[Recorded data]
(* ===== verification/Selector.v ===== *)
(** * Selector: verifier selectors and asset amounts

    [crates/boundless-market/src/selector.rs] (the extended selectors, the
    proof types and the table of supported selectors), the selector builders
    of [contracts/mod.rs], and the conversions of
    [price_oracle/asset.rs] between assets and decimal precisions.

    A [FixedBytes<4>] is its big-endian 32-bit number, so that
    [SelectorExt::from_bytes] and [FixedBytes::from(u32)] are the identity. *)

From S2P Require Import Prelude Market.

Local Open Scope Z_scope.

(** ** Extended selectors *)

Inductive SelectorExtType :=
| TyFakeReceipt
| TyGroth16
| TySetVerifier
| TyBlake3Groth16
| TyFakeBlake3Groth16.

#[export] Instance SelectorExtType_eq_dec : EqDecision SelectorExtType.
Proof. solve_decision. Defined.

Inductive SelectorExt :=
| FakeReceipt
| FakeBlake3Groth16
| Groth16V3_0
| SetVerifierV0_9
| Blake3Groth16V0_1.

#[export] Instance SelectorExt_eq_dec : EqDecision SelectorExt.
Proof. solve_decision. Defined.

(** [self as u32]. *)
Definition selector_as_u32 (self : SelectorExt) : Z :=
  match self with
  | FakeReceipt => 0xFFFFFFFF
  | FakeBlake3Groth16 => 0xFFFF0000
  | Groth16V3_0 => 0x73c457ba
  | SetVerifierV0_9 => 0x242f9d5b
  | Blake3Groth16V0_1 => 0x62f049f6
  end.

(** [TryFrom<u32> for SelectorExt]; [None] is [UnsupportedSelector]. *)
Definition selector_try_from (value : Z) : option SelectorExt :=
  if value =? 0xFFFFFFFF then Some FakeReceipt else
  if value =? 0xFFFF0000 then Some FakeBlake3Groth16 else
  if value =? 0x73c457ba then Some Groth16V3_0 else
  if value =? 0x242f9d5b then Some SetVerifierV0_9 else
  if value =? 0x62f049f6 then Some Blake3Groth16V0_1 else
  None.

Definition groth16_latest : SelectorExt := Groth16V3_0.
Definition set_inclusion_latest : SelectorExt := SetVerifierV0_9.
Definition blake3_groth16_latest : SelectorExt := Blake3Groth16V0_1.

Definition get_type (self : SelectorExt) : SelectorExtType :=
  match self with
  | FakeReceipt => TyFakeReceipt
  | FakeBlake3Groth16 => TyFakeBlake3Groth16
  | Groth16V3_0 => TyGroth16
  | SetVerifierV0_9 => TySetVerifier
  | Blake3Groth16V0_1 => TyBlake3Groth16
  end.

(** ** Supported selectors *)

Inductive ProofType := PfAny | PfGroth16 | PfInclusion | PfBlake3Groth16.

#[export] Instance ProofType_eq_dec : EqDecision ProofType.
Proof. solve_decision. Defined.

Record SupportedSelectors := mkSupported { selectors : gmap Z ProofType }.

Definition supported_new : SupportedSelectors := mkSupported ∅.

Definition add_selector (self : SupportedSelectors) (sel : Z) (ty : ProofType)
    : SupportedSelectors :=
  mkSupported (<[sel := ty]> (selectors self)).

Definition supported_remove (self : SupportedSelectors) (sel : Z) : SupportedSelectors :=
  if bool_decide (is_Some (selectors self !! sel))
  then mkSupported (delete sel (selectors self)) else self.

Definition is_supported (self : SupportedSelectors) (sel : Z) : bool :=
  bool_decide (is_Some (selectors self !! sel)).

Definition proof_type (self : SupportedSelectors) (sel : Z) : option ProofType :=
  selectors self !! sel.

(** [SupportedSelectors::default]; [is_dev_mode] reads the environment. *)
Definition supported_default (is_dev_mode : bool) : SupportedSelectors :=
  let s := add_selector supported_new UNSPECIFIED_SELECTOR PfAny in
  let s := add_selector s (selector_as_u32 groth16_latest) PfGroth16 in
  let s := add_selector s (selector_as_u32 blake3_groth16_latest) PfBlake3Groth16 in
  if is_dev_mode then
    let s := add_selector s (selector_as_u32 FakeReceipt) PfAny in
    add_selector s (selector_as_u32 FakeBlake3Groth16) PfBlake3Groth16
  else s.

(** Canonical router selectors and class ids of [contracts/mod.rs]. *)
Definition ONCHAIN_ASSESSOR_SELECTOR : Z := 0x00000022.
Definition R0_ASSESSOR_SELECTOR : Z := 0x00000024.
Definition R0_SET_INCLUSION_CLASS_ID : Z := 0xAA000001.
Definition R0_ASSESSOR_CLASS_ID : Z := 0xAA000002.
Definition R0_GROTH16_CLASS_ID : Z := 0xAA000003.
Definition R0_GROTH16_BLAKE3_CLASS_ID : Z := 0xAA000004.

Definition is_groth16_selector (sel : Z) : bool :=
  match selector_try_from sel with
  | Some s => bool_decide (get_type s = TyFakeReceipt) || bool_decide (get_type s = TyGroth16)
  | None => false
  end.

Definition is_blake3_groth16_selector (sel : Z) : bool :=
  if sel =? R0_GROTH16_BLAKE3_CLASS_ID then true else
  match selector_try_from sel with
  | Some s =>
      bool_decide (get_type s = TyFakeBlake3Groth16) || bool_decide (get_type s = TyBlake3Groth16)
  | None => false
  end.

(** [Requirements::with_groth16_proof] and [with_blake3_groth16_proof]. *)
Definition with_groth16_proof (is_dev_mode : bool) (self : Requirements) : Requirements :=
  if is_dev_mode then with_selector self (selector_as_u32 FakeReceipt)
  else with_selector self (selector_as_u32 groth16_latest).

Definition with_blake3_groth16_proof (is_dev_mode : bool) (self : Requirements) : Requirements :=
  if is_dev_mode then with_selector self (selector_as_u32 FakeBlake3Groth16)
  else with_selector self (selector_as_u32 blake3_groth16_latest).

(** ** Assets *)

Inductive Asset := USD | ETH | ZKC.

#[export] Instance Asset_eq_dec : EqDecision Asset.
Proof. solve_decision. Defined.

Definition decimals (self : Asset) : Z :=
  match self with USD => 6 | ETH => 18 | ZKC => 18 end.

Record Amount := mkAmount { amount_value : Z; amount_asset : Asset }.

(** The trading pairs of the oracles, whose errors a conversion can carry; the
    texts of the transport errors are kept. *)
Inductive TradingPair := EthUsd | ZkcUsd.

#[export] Instance TradingPair_eq_dec : EqDecision TradingPair.
Proof. solve_decision. Defined.

Inductive PriceOracleError :=
| AllSourcesFailed (pair : TradingPair) (errors : list string)
| InsufficientSources (pair : TradingPair) (got need : Z)
| RpcError (e : string)
| HttpError (e : string)
| InvalidPrice (e : string)
| StalePrice (age_secs max_secs : Z)
| ConfigError (e : string)
| Internal (e : string)
| UpdateTimeout.

Inductive ConversionError :=
| AssetMismatch (expected actual : Asset)
| UnsupportedConversion (from to : Asset)
| ConvPriceOracle (e : PriceOracleError)
| ConvOverflow
| ConvDivisionByZero.

Definition PRICE_QUOTE_DECIMALS : Z := 8.

Definition checked_mul (w a b : Z) : option Z :=
  if a * b <? 2 ^ w then Some (a * b) else None.
Definition checked_div (a b : Z) : option Z :=
  if b =? 0 then None else Some (a / b).

(** [base.pow(exp)] on [U256], which wraps. *)
Definition wpow (w base exp : Z) : Z := wrap w (base ^ exp).

Definition convert_asset_value (value : Z) (from to : Asset) (price : Z)
    : result ConversionError Z :=
  let from_decimals := decimals from in
  let to_decimals := decimals to in
  let price_decimals := PRICE_QUOTE_DECIMALS in
  if from_decimals <? to_decimals then
    let exponent := to_decimals - from_decimals + price_decimals in
    let scale := wpow 256 10 exponent in
    v ← ok_or ConvOverflow (checked_mul 256 value scale);
    ok_or ConvDivisionByZero (checked_div v price)
  else if to_decimals <? from_decimals then
    let exponent := from_decimals - to_decimals + price_decimals in
    let scale := wpow 256 10 exponent in
    v ← ok_or ConvOverflow (checked_mul 256 value price);
    ok_or ConvDivisionByZero (checked_div v scale)
  else
    v ← ok_or ConvOverflow (checked_mul 256 value price);
    ok_or ConvDivisionByZero (checked_div v (wpow 256 10 price_decimals)).

(** [scale_decimals]; the power wraps, so that a precision far above 18 can
    make the divisor zero. *)
Definition scale_decimals {E} (value from_decimals to_decimals : Z) : result E Z :=
  if from_decimals =? to_decimals then Ok value else
  if to_decimals <? from_decimals then
    let scale := wpow 256 10 (from_decimals - to_decimals) in
    checked_quot value scale
  else
    let scale := wpow 256 10 (to_decimals - from_decimals) in
    Ok (wmul 256 value scale).

(** ** Properties *)

Lemma selector_try_from_spec v s : selector_try_from v = Some s <-> selector_as_u32 s = v.
Proof.
  unfold selector_try_from, selector_as_u32. split.
  - repeat bcase; intros ?; by simplify_eq.
  - by intros <-; destruct s.
Qed.

(** The two families of groth16 selectors do not overlap, and the default
    table supports the selectors the request builders write. *)
Lemma groth16_families_disjoint v :
  is_groth16_selector v = true -> is_blake3_groth16_selector v = false.
Proof.
  unfold is_groth16_selector, is_blake3_groth16_selector.
  destruct (selector_try_from v) as [s|] eqn:E; [|done].
  apply selector_try_from_spec in E as <-. by destruct s.
Qed.

(** Scaling by at most 77 decimals does not wrap the scale. *)
Lemma wpow_small k : 0 <= k <= 77 -> wpow 256 10 k = 10 ^ k.
Proof.
  intros Hk. unfold wpow. apply wrap_small. split; [apply Z.pow_nonneg; lia|].
  apply Z.le_lt_trans with (10 ^ 77); [apply Z.pow_le_mono_r; lia|done].
Qed.

(** With the collateral tokens of the deployments (6 or 18 decimals, or any
    precision up to 77) scaling an 18-decimal amount down never panics, and
    rounds down. *)
Lemma scale_decimals_down {E} v to :
  0 <= to <= 18 -> scale_decimals (E := E) v 18 to = Ok (v / 10 ^ (18 - to)).
Proof.
  intros Ht. unfold scale_decimals. destruct (Z.eqb_spec 18 to) as [<-|].
  - simpl. by rewrite Z.div_1_r.
  - destruct (Z.ltb_spec to 18); [|lia].
    rewrite wpow_small by lia. unfold checked_quot.
    destruct (Z.eqb_spec (10 ^ (18 - to)) 0) as [Hz|]; [|done].
    pose proof (Z.pow_pos_nonneg 10 (18 - to) ltac:(lia) ltac:(lia)). lia.
Qed.

Lemma wpow_20 : wpow 256 10 20 = 10 ^ 20.
Proof. by apply wpow_small. Qed.

Lemma checked_mul_Some w a b c : checked_mul w a b = Some c <-> c = a * b /\ a * b < 2 ^ w.
Proof. unfold checked_mul. destruct (Z.ltb_spec (a * b) (2 ^ w)); naive_solver lia. Qed.

(** Converting US dollars to ether at a positive price and back never
    gains, and loses less than one micro-dollar plus the value of one wei:
    each way rounds down once. *)
Theorem usd_eth_usd_roundtrip v price x v' :
  0 <= v -> 0 < price ->
  convert_asset_value v USD ETH price = Ok x ->
  convert_asset_value x ETH USD price = Ok v' ->
  v - price / 10 ^ 20 - 1 <= v' <= v.
Proof.
  intros Hv Hp. unfold convert_asset_value. simpl decimals. simpl (6 <? 18). simpl (18 <? 6).
  cbv iota. change (18 - 6 + PRICE_QUOTE_DECIMALS) with 20. rewrite wpow_20.
  destruct (checked_mul 256 v (10 ^ 20)) as [a|] eqn:Ha; [|done].
  apply checked_mul_Some in Ha as [-> _]. simpl. unfold checked_div.
  destruct (Z.eqb_spec price 0); [lia|]. intros [= <-].
  destruct (checked_mul 256 _ price) as [b|] eqn:Hb; [|done].
  apply checked_mul_Some in Hb as [-> _]. simpl. intros [= <-].
  set (S := 100000000000000000000) in *.
  assert (HS : 0 < S) by done.
  pose proof (Z.div_mod (v * S) price ltac:(lia)) as E1.
  pose proof (Z.mod_pos_bound (v * S) price Hp) as B1.
  pose proof (Z.div_mod price S ltac:(lia)) as E2.
  pose proof (Z.mod_pos_bound price S HS) as B2.
  change (10 ^ 20) with S. set (q := price / S) in *. clearbody q S.
  split.
  - apply Z.div_le_lower_bound; [done|].
    lia.
  - apply Z.div_le_upper_bound; [done|].
lia.
Qed.

(** ** Witness *)

Lemma usd_eth_usd_roundtrip_witness :
  convert_asset_value 2500000 USD ETH 300000000000 = Ok 833333333333333
  /\ 2500000 - 300000000000 / 10 ^ 20 - 1 <= 2499999 <= 2500000.
Proof.
  split; [by vm_compute|].
  apply (usd_eth_usd_roundtrip 2500000 300000000000 833333333333333 2499999); by vm_compute.
Defined.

__How to complete this task__
Nothing but a number should be given: the count of lines above that hold "base".

__Result of this task__
2